Dort, wo der Eiterbach seine Wasser aus rotem Sandstein in einer Mulde hoch oben am Hardtberg sammelt, um sie der Steinach zuzuführen, liegt weltverloren Siedelsbrunn. Einst herrschte hier der Krummstab der Äbte von Lorsch, und aus »Sub sigillo Brunonis« leiten gelehrte Köpfe den Namen des Dorfes her. Wo einst die Mönche, die Hüter der kleinen Wallfahrtskirche Klingenhof, die Waldespfade in gottversunkener Betrachtung hinschritten, schreitet heute der Steinhauergeselle. Der Bruch gibt ihm Brot und leider Gottes auch mit jedem Atemzug seinen gefährlichen Steinstaub, der unter dem Meißel aufsteigt und die Lunge des Arbeiters füllt. So sterben die Männer früh. Gar manche Mutter sieht drei, vier Söhne ins Grab sinken und schickt doch den fünften in den Bruch. Was geschehen soll, geschieht. Niemand entrinnt dem harten Griff des Todes.

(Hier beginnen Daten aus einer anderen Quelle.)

(** The loop of [clearChildElements] ends with the element stripped of its
    whole child list. *)
Lemma clearChildElements_eq (element : HTMLElement) :
  DomManager.clearChildElements element = withChildNodes element [].
Proof.
  funelim (DomManager.clearChildElements element).
  - match goal with IH : DomManager.clearChildElements _ = withChildNodes _ _ |- _ =>
      rewrite IH end.
    destruct element; reflexivity.
  - match goal with Hl : lastChild _ = None |- _ => apply lastChild_None in Hl as Hk end.
    rewrite <- Hk. symmetry. apply element_eta.
Qed.

(** C6. On an element without child nodes, [replaceText] leaves exactly one
    child, a text node whose value is the given text (tag and attributes
    untouched). *)
Theorem replaceText_on_childless (elem : HTMLElement) (text : string) :
  length (childNodes elem) = 0 ->
  childNodes (DomManager.replaceText elem text) = [Text text] /\
  length (childNodes (DomManager.replaceText elem text)) = 1 /\
  tagName (DomManager.replaceText elem text) = tagName elem /\
  attributes (DomManager.replaceText elem text) = attributes elem.
Proof.
  intros Hlen. destruct elem as [t a kids]; simpl in Hlen.
  apply length_zero_iff_nil in Hlen. subst kids.
  unfold DomManager.replaceText; simpl. repeat split.
Qed.

Lemma replaceText_on_childless_witness :
  length (childNodes (mkElement "span" [("id", "yay-filter-status")] [])) = 0 /\
  childNodes (DomManager.replaceText (mkElement "span" [("id", "yay-filter-status")] []) "on")
  = [Text "on"].
Proof.
  split; [reflexivity|].
  apply (replaceText_on_childless (mkElement "span" [("id", "yay-filter-status")] []) "on").
  reflexivity.
Defined.

(** What one call of [replaceText] does, by the shape of the child list. *)
Lemma replaceText_cases (elem : HTMLElement) (text : string) :
  childNodes (DomManager.replaceText elem text) =
  match childNodes elem with
  | [] => [Text text]
  | first :: siblings => setNodeValue first text :: siblings
  end.
Proof.
  destruct elem as [t a [|first siblings]]; reflexivity.
Qed.

Lemma isText_setNodeValue (n : Node) (v : string) :
  isText (setNodeValue n v) = isText n.
Proof. destruct n; reflexivity. Qed.

Lemma replaceText_nonTextCount (elem : HTMLElement) (text : string) :
  nonTextCount (DomManager.replaceText elem text) = nonTextCount elem.
Proof.
  unfold nonTextCount. rewrite replaceText_cases.
  destruct (childNodes elem) as [|first siblings]; [reflexivity|].
  rewrite !filter_cons, isText_setNodeValue.
  destruct (decide (isText first = false)); reflexivity.
Qed.

Lemma replaceText_siblings (elem : HTMLElement) (text : string) :
  tail (childNodes (DomManager.replaceText elem text)) = tail (childNodes elem).
Proof.
  rewrite replaceText_cases. destruct (childNodes elem); reflexivity.
Qed.

Lemma replaceText_element_first (elem first : HTMLElement) (text : string)
  (siblings : list Node) :
  childNodes elem = ElementNode first :: siblings ->
  DomManager.replaceText elem text = elem.
Proof.
  destruct elem as [t a kids]; simpl. intros ->. reflexivity.
Qed.

(** C7, as the code has it. Two calls of [replaceText] in succession leave
    the number of non-text children, and every child but the first, as
    they were.  When the element had no children, or a text or comment
    node as its first child, the first child's value is then the second
    call's argument; when the first child is an element node, assigning its
    [nodeValue] does nothing and the element is unchanged. *)
Theorem replaceText_twice (elem : HTMLElement) (text1 text2 : string) :
  let after := DomManager.replaceText (DomManager.replaceText elem text1) text2 in
  nonTextCount after = nonTextCount elem /\
  tail (childNodes after) = tail (childNodes elem) /\
  match childNodes elem !! 0 with
  | Some (ElementNode _) => after = elem
  | _ => (childNodes after !! 0) ≫= nodeValue = Some text2
  end.
Proof.
  cbv zeta. split; [|split].
  - now rewrite !replaceText_nonTextCount.
  - now rewrite !replaceText_siblings.
  - destruct (childNodes elem) as [|first siblings] eqn:Hkids; simpl.
    + rewrite !replaceText_cases, Hkids. reflexivity.
    + destruct first as [d|d|e].
      * rewrite !replaceText_cases, Hkids. reflexivity.
      * rewrite !replaceText_cases, Hkids. reflexivity.
      * rewrite !(replaceText_element_first elem e _ siblings Hkids). reflexivity.
Qed.

(** C7 fails as stated: a label holder whose first child is an icon
    element.  After [replaceText] with ["a"] and then ["b"] the first child
    is still the icon: its value is [null] and its text content is empty,
    neither is ["b"]. *)
Lemma replaceText_twice_icon_first :
  let icon := ElementNode (mkElement "svg" [] []) in
  let elem := mkElement "div" [] [icon; Text "Filter"] in
  let after := DomManager.replaceText (DomManager.replaceText elem "a") "b" in
  after = elem /\
  childNodes after !! 0 = Some icon /\
  (childNodes after !! 0) ≫= nodeValue = None /\
  (childNodes after !! 0) ≫= textContent = Some "" /\
  (childNodes after !! 0) ≫= nodeValue <> Some "b" /\
  (childNodes after !! 0) ≫= textContent <> Some "b".
Proof.
  cbv zeta. repeat split; discriminate.
Qed.

(** C8. [clearChildElements] leaves the element in place (same tag, same
    attributes) with no child node; on an element that has none it changes
    nothing; applied twice it does what it does applied once. *)
Theorem clearChildElements_empties (element : HTMLElement) :
  childNodes (DomManager.clearChildElements element) = [] /\
  tagName (DomManager.clearChildElements element) = tagName element /\
  attributes (DomManager.clearChildElements element) = attributes element /\
  (length (childNodes element) = 0 -> DomManager.clearChildElements element = element) /\
  DomManager.clearChildElements (DomManager.clearChildElements element)
  = DomManager.clearChildElements element.
Proof.
  rewrite !clearChildElements_eq. repeat split.
  intros Hlen. apply length_zero_iff_nil in Hlen. rewrite <- Hlen. apply element_eta.
Qed.

Lemma clearChildElements_empties_witness :
  DomManager.clearChildElements
    (mkElement "ul" [("class", "menu")]
       [ElementNode (mkElement "li" [] [Text "one"]); Comment "gap"; Text "two"])
  = mkElement "ul" [("class", "menu")] [] /\
  DomManager.clearChildElements (mkElement "ul" [("class", "menu")] [])
  = mkElement "ul" [("class", "menu")] [].
Proof.
  split.
  - pose proof (clearChildElements_empties
                  (mkElement "ul" [("class", "menu")]
                     [ElementNode (mkElement "li" [] [Text "one"]); Comment "gap"; Text "two"]))
      as (Hkids & Htag & Hattrs & _).
    destruct (DomManager.clearChildElements _) as [t a kids]; simpl in *.
    now subst.
  - pose proof (clearChildElements_empties (mkElement "ul" [("class", "menu")] []))
      as (_ & _ & _ & Hnoop & _).
    apply Hnoop. reflexivity.
Defined.

(** ** The lookup contract *)

Section LookupContract.
Context {engine : SelectorEngine} (Config : Config.t).

Lemma querySelector_of_matches (document : Document) (ancestor : option Path)
  (query : string) (all : list Path) :
  matchesIn document ancestor query = Ok all ->
  match ancestor with
  | None => document_querySelector document query
  | Some ancestor => element_querySelector document ancestor query
  end = Ok (head all).
Proof.
  destruct ancestor as [a|]; simpl; intros Hall;
    [unfold element_querySelector | unfold document_querySelector];
    rewrite Hall; reflexivity.
Qed.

Neben dieser fatalistischen Weltanschauung oder vielleicht durch sie bedingt, läuft nun unwiderstehlich ein Hang nach Genuß um jeden Preis. »Das Leben ist kurz, also holt von der Ernte der Freude, die draußen steht, die Garben 218 heim, sobald sie nur eben zu reifen beginnen.« So geht das Mädchen lange vor dem Evangelium zum Opfer und lebt dann einige Monate als Schenkamme in einem reichen Hause zu Frankfurt oder Mannheim in Hülle und Fülle. Der Bursche spielt Kegel, trinkt und singt so lange, bis kleine tuberkulöse Geschwüre anfangen, seine Stimmbänder zu zernagen und ihn heiser machen. Gesegnet sei die Atmosphäre von Leichtsinn, die über der Talmulde lagert und diesen Armen das Leben erträglich macht.

Heute ist's ein schöner Sonntagmorgen, der erste seit langen Regentagen.

»Du könntest unser Korn wenden, das der Platzregen halb in den Boden geschlagen hat,« sagt die Frau zum Mann.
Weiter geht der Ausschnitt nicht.